_What to produce_
From the data below, repeat exactly the lines from the line with "destruct env as" to the line with "assert (Ho : ∀ v, own_page kd.2 pd v → km_mem", both included.

_Data for processing_

Lemma pte_user m m' F kd pd q : holds m F kd pd → (∀ v, own_page kd.2 pd v → m' !! v = m !! v) → 0 ≤ q < UPAGES →
  pte_at m' pd q = pte_at m pd q.
Proof. intros [_ _ _ _ D _] Hm Hq. assert (HU : UPAGES < 2 ^ 20) by done. eapply pte_at_ext; [exact D|lia|done]. Qed.

Lemma frames_own m m' F kd pd : holds m F kd pd → (∀ v, own_page kd.2 pd v → m' !! v = m !! v) →
  ∀ v, frame_in m' pd 0 UPAGES v ↔ frame_in m pd 0 UPAGES v.
Proof.
  intros H Ho v. unfold frame_in. split; intros (q & e & Hq & He & ->); exists q, e; (split; [done|]); split; try done.
  - by rewrite <- (pte_user m m' F kd pd).
  - by rewrite (pte_user m m' F kd pd).
Qed.

(** What a process holds depends only on its own pages. *)
Lemma holds_ext m m' F F' kd pd : holds m F kd pd → (∀ v, foot m kd v → m' !! v = m !! v) →
  (∀ v, v ∈ F' → v ∈ F ∨ ¬ foot m kd v) → holds m' F' kd pd ∧ ∀ v, foot m' kd v ↔ foot m kd v.
Proof.
  intros H Hm HF. assert (Ho : ∀ v, own_page kd.2 pd v → m' !! v = m !! v).
  { intros v Hv. apply Hm, (foot_holds _ _ _ _ _ H). by right; left. }
  pose proof (frames_own _ _ _ _ _ H Ho) as Hfr.
  assert (Hout : ∀ v, foot m kd v → v ∉ F') by (intros v Hv Hin; destruct (HF v Hin) as [Hi|Hi]; [by eapply holds_used|done]).
  assert (H' : holds m' F' kd pd).
  { pose proof H as [H1 H2 H3 H4 D U]. split; [done| |done|by rewrite Hfr| |].
    - apply Hout, (foot_holds _ _ _ _ _ H). by left.
    - eapply dir_ok_ext; [exact D|done|]. intros v Hv. destruct (HF v Hv) as [?|Hn]; [by left|]. right. intros Hw. apply Hn, (foot_holds _ _ _ _ _ H). by right; left.
    - split.
      + intros q e Hq He. rewrite (pte_user m m' F kd pd) in He by done. destruct (us_page _ _ _ _ _ U q e Hq He) as (? & _ & ?). split_and!; [done| |done].
        apply Hout, (foot_holds _ _ _ _ _ H). right; right. by exists q, e.
      + intros q q' e e' Hq Hq'. rewrite !(pte_user m m' F kd pd) by done. by apply U. }
  split; [exact H'|]. intros v. by rewrite (foot_holds _ _ _ _ _ H), (foot_holds _ _ _ _ _ H'), Hfr.
Qed.

(** Others keep what they hold when only pages that none of them has change. *)
Lemma holdings_ext m m' F F' l : Forall (λ kd, ∃ pd, holds m F kd pd) l → all_apart m l →
  (∀ v, (∃ kd, kd ∈ l ∧ foot m kd v) → m' !! v = m !! v ∧ v ∉ F') →
  Forall (λ kd, ∃ pd, holds m' F' kd pd) l ∧ all_apart m' l ∧ ∀ kd v, kd ∈ l → foot m' kd v ↔ foot m kd v.
Proof.
  intros Hh Ha Hv. assert (Hone : ∀ kd, kd ∈ l → (∃ pd, holds m' F' kd pd) ∧ ∀ v, foot m' kd v ↔ foot m kd v).
  { intros kd Hin. rewrite Forall_forall in Hh. destruct (Hh kd Hin) as [pd H]. destruct (holds_ext m m' F F' kd pd H) as [H1 H2].
    - intros v Hf. apply Hv. by exists kd.
    - intros v Hi. right. intros Hf. destruct (Hv v) as [_ Hn]; [by exists kd|done].
    - split; [by exists pd|done]. }
  split_and!; [apply Forall_forall; intros kd Hin; by apply Hone| |intros kd v Hin; by apply Hone].
  clear Hh Hv. revert Ha Hone. induction l as [|kd l IH]; simpl; [done|]. intros [Ha1 Ha2] Hone. split.
  - rewrite Forall_forall in Ha1 |- *. intros kd' Hin v. rewrite (proj2 (Hone kd ltac:(left))), (proj2 (Hone kd' ltac:(by right))). by apply Ha1.
  - apply IH; [done|]. intros kd' Hin. apply Hone. by right.
Qed.

(** wait() frees a zombie: kfree() of its stack and freevm() of its directory
    succeed, and the other processes keep what they hold. *)
Lemma holdings_free env kd l : holdings env (kd :: l) → free_mem kd env (λ env', holdings env' l).
Proof.
  destruct env as [k x]. intros (F & held & en & Hf & Hr & [[pd H] Hl]%Forall_cons & [Ha Hal]). simpl in *. pose proof H as [H1 H2 H3 H4 D U].
  unfold free_mem. apply wp_lift. simpl. eapply kfree_spec; [exact Hf|exact Hr|done|done|]. intros k1 Hf1 Hr1 Hm1. apply wp_lift. simpl.
  assert (Ho : ∀ v, own_page kd.2 pd v → km_mem k1 !! v = km_mem k !! v) by (intros v Hv; apply Hm1; by intros ->).
  pose proof (frames_own _ _ _ _ _ H Ho) as Hfr.
  eapply (freevm_spec kend Hkend held en k1 (kd.1 :: F) kd.2 pd).
  - split; [done|apply Hr1|]. eapply dir_ok_ext; [exact D|done|]. intros v [->|?]%elem_of_cons; [by right|by left].
  - split.
    + intros q e Hq He. rewrite (pte_user (km_mem k) (km_mem k1) F kd pd) in He by done. destruct (us_page _ _ _ _ _ U q e Hq He) as (? & ? & ?).
      split_and!; [done| |done]. apply not_elem_of_cons. split; [|done]. intros Ht. apply H4. by exists q, e.
    + intros q q' e e' Hq Hq'. rewrite !(pte_user (km_mem k) (km_mem k1) F kd pd) by done. by apply U.
  - intros k2 F2 Hf2 Hr2 HF2 Hm2. exists F2, held, en. simpl. split; [done|]. split; [done|].
    destruct (holdings_ext (km_mem k) (km_mem k2) F F2 l Hl Hal) as (? & ? & _); [|done].
    intros v (kd' & Hin & Hv). rewrite Forall_forall in Ha, Hl. destruct (Hl kd' Hin) as [pd' H'].
    assert (Hn : (v ∉ kd.1 :: F) ∧ ¬ (own_page kd.2 pd v ∨ frame_in (km_mem k1) pd 0 UPAGES v)).
    { rewrite Hfr, not_elem_of_cons. assert (Hk : ¬ foot (km_mem k) kd v) by (intros Hk; by apply (Ha kd' Hin v)).
      rewrite (foot_holds _ _ _ _ _ H) in Hk. split; [|tauto]. split; [tauto|by eapply holds_used]. }
    assert (Hn2 : v ∉ F2) by (rewrite HF2; tauto). split; [|done]. rewrite Hm2 by done. apply Hm1. destruct Hn as [[? _]%not_elem_of_cons _]. done.
Qed.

_Answer below_
  destruct env as [k x]. intros (F & held & en & Hf & Hr & [[pd H] Hl]%Forall_cons & [Ha Hal]). simpl in *. pose proof H as [H1 H2 H3 H4 D U].
  unfold free_mem. apply wp_lift. simpl. eapply kfree_spec; [exact Hf|exact Hr|done|done|]. intros k1 Hf1 Hr1 Hm1. apply wp_lift. simpl.
  assert (Ho : ∀ v, own_page kd.2 pd v → km_mem k1 !! v = km_mem k !! v) by (intros v Hv; apply Hm1; by intros ->).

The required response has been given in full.